Lemma empty_ok max f c : 0 < max < 2 ^ 62 → mem_ok (mkStore max 0 ∅ [] f c).
Proof.
  intros Hm. split; cbn; try constructor; try lia; try done.
  intros [Hx _]. by apply not_elem_of_nil in Hx.
Qed.

Lemma New_ok n : n < 2 ^ 62 → mem_ok (New [WithMaxBytes n]).
Proof. intros Hn. unfold New, WithMaxBytes. cbn [foldl]. destruct (Z.ltb_spec 0 n); by apply empty_ok. Qed.

Lemma mem_do_ok s x : mem_ok s → mem_ok (mem_do s x) ∧ maxBytes (mem_do s x) = maxBytes s.
Proof.
  intros I. destruct x as [ctx t c|]; cbn [mem_do].
  - destruct c as [k v|k v ttl|k v ttl|k|k|p]; cbn [kv_do].
    + destruct (kv_Put ctx t k v s) as [err s'] eqn:E. by destruct (put_ok _ _ _ _ _ _ _ _ I E) as (? & _ & ? & _).
    + destruct (kv_PutWithTTL ctx t k v ttl s) as [err s'] eqn:E. by destruct (put_ok _ _ _ _ _ _ _ _ I E) as (? & _ & ? & _).
    + destruct (kv_PutIfAbsentWithTTL ctx t k v ttl s) as [[b err] s'] eqn:E. by destruct (absent_ok _ _ _ _ _ _ _ _ _ I E) as (? & _ & ? & _).
    + destruct (kv_Get ctx t k s) as [r s'] eqn:E. by destruct (get_ok _ _ _ _ _ _ I E) as (? & _ & ? & _).
    + destruct (kv_Delete ctx t k s) as [err s'] eqn:E. by destruct (delete_ok _ _ _ _ _ _ I E) as (? & _ & ? & _).
    + destruct (kv_List ctx t p s) as [r s'] eqn:E. by destruct (list_ok _ _ _ _ _ _ I E) as (-> & _).
  - split; [|done]. apply empty_ok, I.
Qed.

(** Whatever calls are made the store holds at most its budget: the byte
    count is the sizes of the keys and values on the recency list, the map
    indexes exactly that list, and the count never passes the bound. *)
Theorem memory_bounded n xs :
  n < 2 ^ 62 →
  let s := foldl mem_do (New [WithMaxBytes n]) xs in
  mem_ok s ∧ used s ≤ (if 0 <? n then n else DefaultMaxBytes).
Proof.
  intros Hn. assert (H : ∀ s, mem_ok s → mem_ok (foldl mem_do s xs) ∧ maxBytes (foldl mem_do s xs) = maxBytes s).
  { induction xs as [|x xs IH]; intros s I; [done|]. destruct (mem_do_ok s x I) as [I1 E1]. destruct (IH _ I1) as [I2 E2].
    split; [done|]. cbn. by rewrite E2. }
  destruct (H _ (New_ok n Hn)) as [I E]. split; [done|]. 
  assert (Em : maxBytes (New [WithMaxBytes n]) = if 0 <? n then n else DefaultMaxBytes)
    by (unfold New, WithMaxBytes; cbn [foldl]; by destruct (0 <? n)).
  rewrite <-Em, <-E. apply (mo_bound _ I).
Qed.

Lemma memory_bounded_witness :
  let s := foldl mem_do (New [WithMaxBytes 8])
    [MCall false 0 (KPut "a" "123"); MCall false 1 (KPut "b" "12"); MCall false 2 (KGet "a"); MCall false 3 (KPut "c" "1")] in
  (el_key <$> lru s) = ["c"; "a"] ∧ used s ≤ 8.
Proof.
  split; [vm_compute; reflexivity|]. exact (proj2 (memory_bounded 8 _ ltac:(lia))).
Defined.

(** A write puts its entry at the front of the recency list; if it fits
    beside the others they stay as they are, otherwise the expired ones go and
    of the rest the longest most recent part that leaves room stays. *)
Theorem memory_eviction now k v ttl s :
  mem_ok s → closed s = false → cost (mkEntry k v None) ≤ maxBytes s →
  let others := filter (λ el, el_key el ≠ k) (lru s) in
  let need := cost (mkEntry k v None) in
  let '(err, s') := PutWithTTL false now k v ttl s in
  err = None ∧ ∃ kept,
    Value <$> lru s' = mkEntry k v (expires now ttl) :: (Value <$> kept) ∧
    (if total others + need <=? maxBytes s then kept = others
     else ∃ n, kept = take n (filter (fresh_entry now) others) ∧ longest_fit (maxBytes s) need (filter (fresh_entry now) others) n).
Proof.
  intros I Hc Hfit. unfold PutWithTTL, put. rewrite Hc. unfold putLocked. rewrite (proj2 (Z.ltb_ge _ _)) by done.
  fold (drop_key k s). destruct (drop_key_ok k s I) as (I1 & (F1 & F2 & F3) & El & _). fold (expires now ttl).
  change (cost (mkEntry k v (expires now ttl))) with (cost (mkEntry k v None)).
  destruct (makeRoom_ok now (cost (mkEntry k v None)) (drop_key k s) I1) as (_ & _ & _ & H); [rewrite F1; unfold cost in *; lia|].
  split; [done|]. eexists. split; [reflexivity|]. rewrite (mo_used _ I1), El, F1 in H. done.
Qed.

Lemma memory_eviction_witness :
  let s := foldl mem_do (New [WithMaxBytes 12]) [MCall false 0 (KPut "a" "1"); MCall false 1 (KPutTTL "b" "2222" 5); MCall false 2 (KPut "c" "33"); MCall false 2 (KPut "d" "4")] in
  (el_key <$> lru (PutWithTTL false 10 "e" "55" 0 s).2) = ["e"; "d"; "c"; "a"] ∧
  ∃ kept, Value <$> lru (PutWithTTL false 10 "e" "55" 0 s).2 = mkEntry "e" "55" None :: (Value <$> kept).
Proof.
  split; [vm_compute; reflexivity|].
  set (s := foldl mem_do (New [WithMaxBytes 12]) [MCall false 0 (KPut "a" "1"); MCall false 1 (KPutTTL "b" "2222" 5); MCall false 2 (KPut "c" "33"); MCall false 2 (KPut "d" "4")]).
  assert (I : mem_ok s) by (repeat (apply mem_do_ok); apply New_ok; lia).
  pose proof (memory_eviction 10 "e" "55" 0 s I eq_refl ltac:(vm_compute; discriminate)) as H.
  destruct (PutWithTTL false 10 "e" "55" 0 s) as [err s'] eqn:E. destruct H as (_ & kept & H & _). cbn. exists kept. exact H.
Defined.

(** An entry over the whole budget is reported as inserted next to the error;
    nothing is stored. *)
Example oversized_claim_reported :
  let s := New [WithMaxBytes 2] in
  PutIfAbsentWithTTL false 0 "key" "value" 10 s = (true, Some ErrValueTooLarge, s) ∧ (Get false 1 "key" s).1 = Ok None.
Proof. vm_compute. auto. Qed.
=-=-=
Work instructions:
Write out a word-for-word copy of every entry above.

Response:
Lemma empty_ok max f c : 0 < max < 2 ^ 62 → mem_ok (mkStore max 0 ∅ [] f c).
Proof.
  intros Hm. split; cbn; try constructor; try lia; try done.
  intros [Hx _]. by apply not_elem_of_nil in Hx.
Qed.

Lemma New_ok n : n < 2 ^ 62 → mem_ok (New [WithMaxBytes n]).
Proof. intros Hn. unfold New, WithMaxBytes. cbn [foldl]. destruct (Z.ltb_spec 0 n); by apply empty_ok. Qed.

Lemma mem_do_ok s x : mem_ok s → mem_ok (mem_do s x) ∧ maxBytes (mem_do s x) = maxBytes s.
Proof.
  intros I. destruct x as [ctx t c|]; cbn [mem_do].
  - destruct c as [k v|k v ttl|k v ttl|k|k|p]; cbn [kv_do].
    + destruct (kv_Put ctx t k v s) as [err s'] eqn:E. by destruct (put_ok _ _ _ _ _ _ _ _ I E) as (? & _ & ? & _).
    + destruct (kv_PutWithTTL ctx t k v ttl s) as [err s'] eqn:E. by destruct (put_ok _ _ _ _ _ _ _ _ I E) as (? & _ & ? & _).
    + destruct (kv_PutIfAbsentWithTTL ctx t k v ttl s) as [[b err] s'] eqn:E. by destruct (absent_ok _ _ _ _ _ _ _ _ _ I E) as (? & _ & ? & _).
    + destruct (kv_Get ctx t k s) as [r s'] eqn:E. by destruct (get_ok _ _ _ _ _ _ I E) as (? & _ & ? & _).
    + destruct (kv_Delete ctx t k s) as [err s'] eqn:E. by destruct (delete_ok _ _ _ _ _ _ I E) as (? & _ & ? & _).
    + destruct (kv_List ctx t p s) as [r s'] eqn:E. by destruct (list_ok _ _ _ _ _ _ I E) as (-> & _).
  - split; [|done]. apply empty_ok, I.
Qed.

(** Whatever calls are made the store holds at most its budget: the byte
    count is the sizes of the keys and values on the recency list, the map
    indexes exactly that list, and the count never passes the bound. *)
Theorem memory_bounded n xs :
  n < 2 ^ 62 →
  let s := foldl mem_do (New [WithMaxBytes n]) xs in
  mem_ok s ∧ used s ≤ (if 0 <? n then n else DefaultMaxBytes).
Proof.
  intros Hn. assert (H : ∀ s, mem_ok s → mem_ok (foldl mem_do s xs) ∧ maxBytes (foldl mem_do s xs) = maxBytes s).
  { induction xs as [|x xs IH]; intros s I; [done|]. destruct (mem_do_ok s x I) as [I1 E1]. destruct (IH _ I1) as [I2 E2].
    split; [done|]. cbn. by rewrite E2. }
  destruct (H _ (New_ok n Hn)) as [I E]. split; [done|]. 
  assert (Em : maxBytes (New [WithMaxBytes n]) = if 0 <? n then n else DefaultMaxBytes)
    by (unfold New, WithMaxBytes; cbn [foldl]; by destruct (0 <? n)).
  rewrite <-Em, <-E. apply (mo_bound _ I).
Qed.

Lemma memory_bounded_witness :
  let s := foldl mem_do (New [WithMaxBytes 8])
    [MCall false 0 (KPut "a" "123"); MCall false 1 (KPut "b" "12"); MCall false 2 (KGet "a"); MCall false 3 (KPut "c" "1")] in
  (el_key <$> lru s) = ["c"; "a"] ∧ used s ≤ 8.
Proof.
  split; [vm_compute; reflexivity|]. exact (proj2 (memory_bounded 8 _ ltac:(lia))).
Defined.

(** A write puts its entry at the front of the recency list; if it fits
    beside the others they stay as they are, otherwise the expired ones go and
    of the rest the longest most recent part that leaves room stays. *)
Theorem memory_eviction now k v ttl s :
  mem_ok s → closed s = false → cost (mkEntry k v None) ≤ maxBytes s →
  let others := filter (λ el, el_key el ≠ k) (lru s) in
  let need := cost (mkEntry k v None) in
  let '(err, s') := PutWithTTL false now k v ttl s in
  err = None ∧ ∃ kept,
    Value <$> lru s' = mkEntry k v (expires now ttl) :: (Value <$> kept) ∧
    (if total others + need <=? maxBytes s then kept = others
     else ∃ n, kept = take n (filter (fresh_entry now) others) ∧ longest_fit (maxBytes s) need (filter (fresh_entry now) others) n).
Proof.
  intros I Hc Hfit. unfold PutWithTTL, put. rewrite Hc. unfold putLocked. rewrite (proj2 (Z.ltb_ge _ _)) by done.
  fold (drop_key k s). destruct (drop_key_ok k s I) as (I1 & (F1 & F2 & F3) & El & _). fold (expires now ttl).
  change (cost (mkEntry k v (expires now ttl))) with (cost (mkEntry k v None)).
  destruct (makeRoom_ok now (cost (mkEntry k v None)) (drop_key k s) I1) as (_ & _ & _ & H); [rewrite F1; unfold cost in *; lia|].
  split; [done|]. eexists. split; [reflexivity|]. rewrite (mo_used _ I1), El, F1 in H. done.
Qed.

Lemma memory_eviction_witness :
  let s := foldl mem_do (New [WithMaxBytes 12]) [MCall false 0 (KPut "a" "1"); MCall false 1 (KPutTTL "b" "2222" 5); MCall false 2 (KPut "c" "33"); MCall false 2 (KPut "d" "4")] in
  (el_key <$> lru (PutWithTTL false 10 "e" "55" 0 s).2) = ["e"; "d"; "c"; "a"] ∧
  ∃ kept, Value <$> lru (PutWithTTL false 10 "e" "55" 0 s).2 = mkEntry "e" "55" None :: (Value <$> kept).
Proof.
  split; [vm_compute; reflexivity|].
  set (s := foldl mem_do (New [WithMaxBytes 12]) [MCall false 0 (KPut "a" "1"); MCall false 1 (KPutTTL "b" "2222" 5); MCall false 2 (KPut "c" "33"); MCall false 2 (KPut "d" "4")]).
  assert (I : mem_ok s) by (repeat (apply mem_do_ok); apply New_ok; lia).
  pose proof (memory_eviction 10 "e" "55" 0 s I eq_refl ltac:(vm_compute; discriminate)) as H.
  destruct (PutWithTTL false 10 "e" "55" 0 s) as [err s'] eqn:E. destruct H as (_ & kept & H & _). cbn. exists kept. exact H.
Defined.

(** An entry over the whole budget is reported as inserted next to the error;
    nothing is stored. *)
Example oversized_claim_reported :
  let s := New [WithMaxBytes 2] in
  PutIfAbsentWithTTL false 0 "key" "value" 10 s = (true, Some ErrValueTooLarge, s) ∧ (Get false 1 "key" s).1 = Ok None.
Proof. vm_compute. auto. Qed.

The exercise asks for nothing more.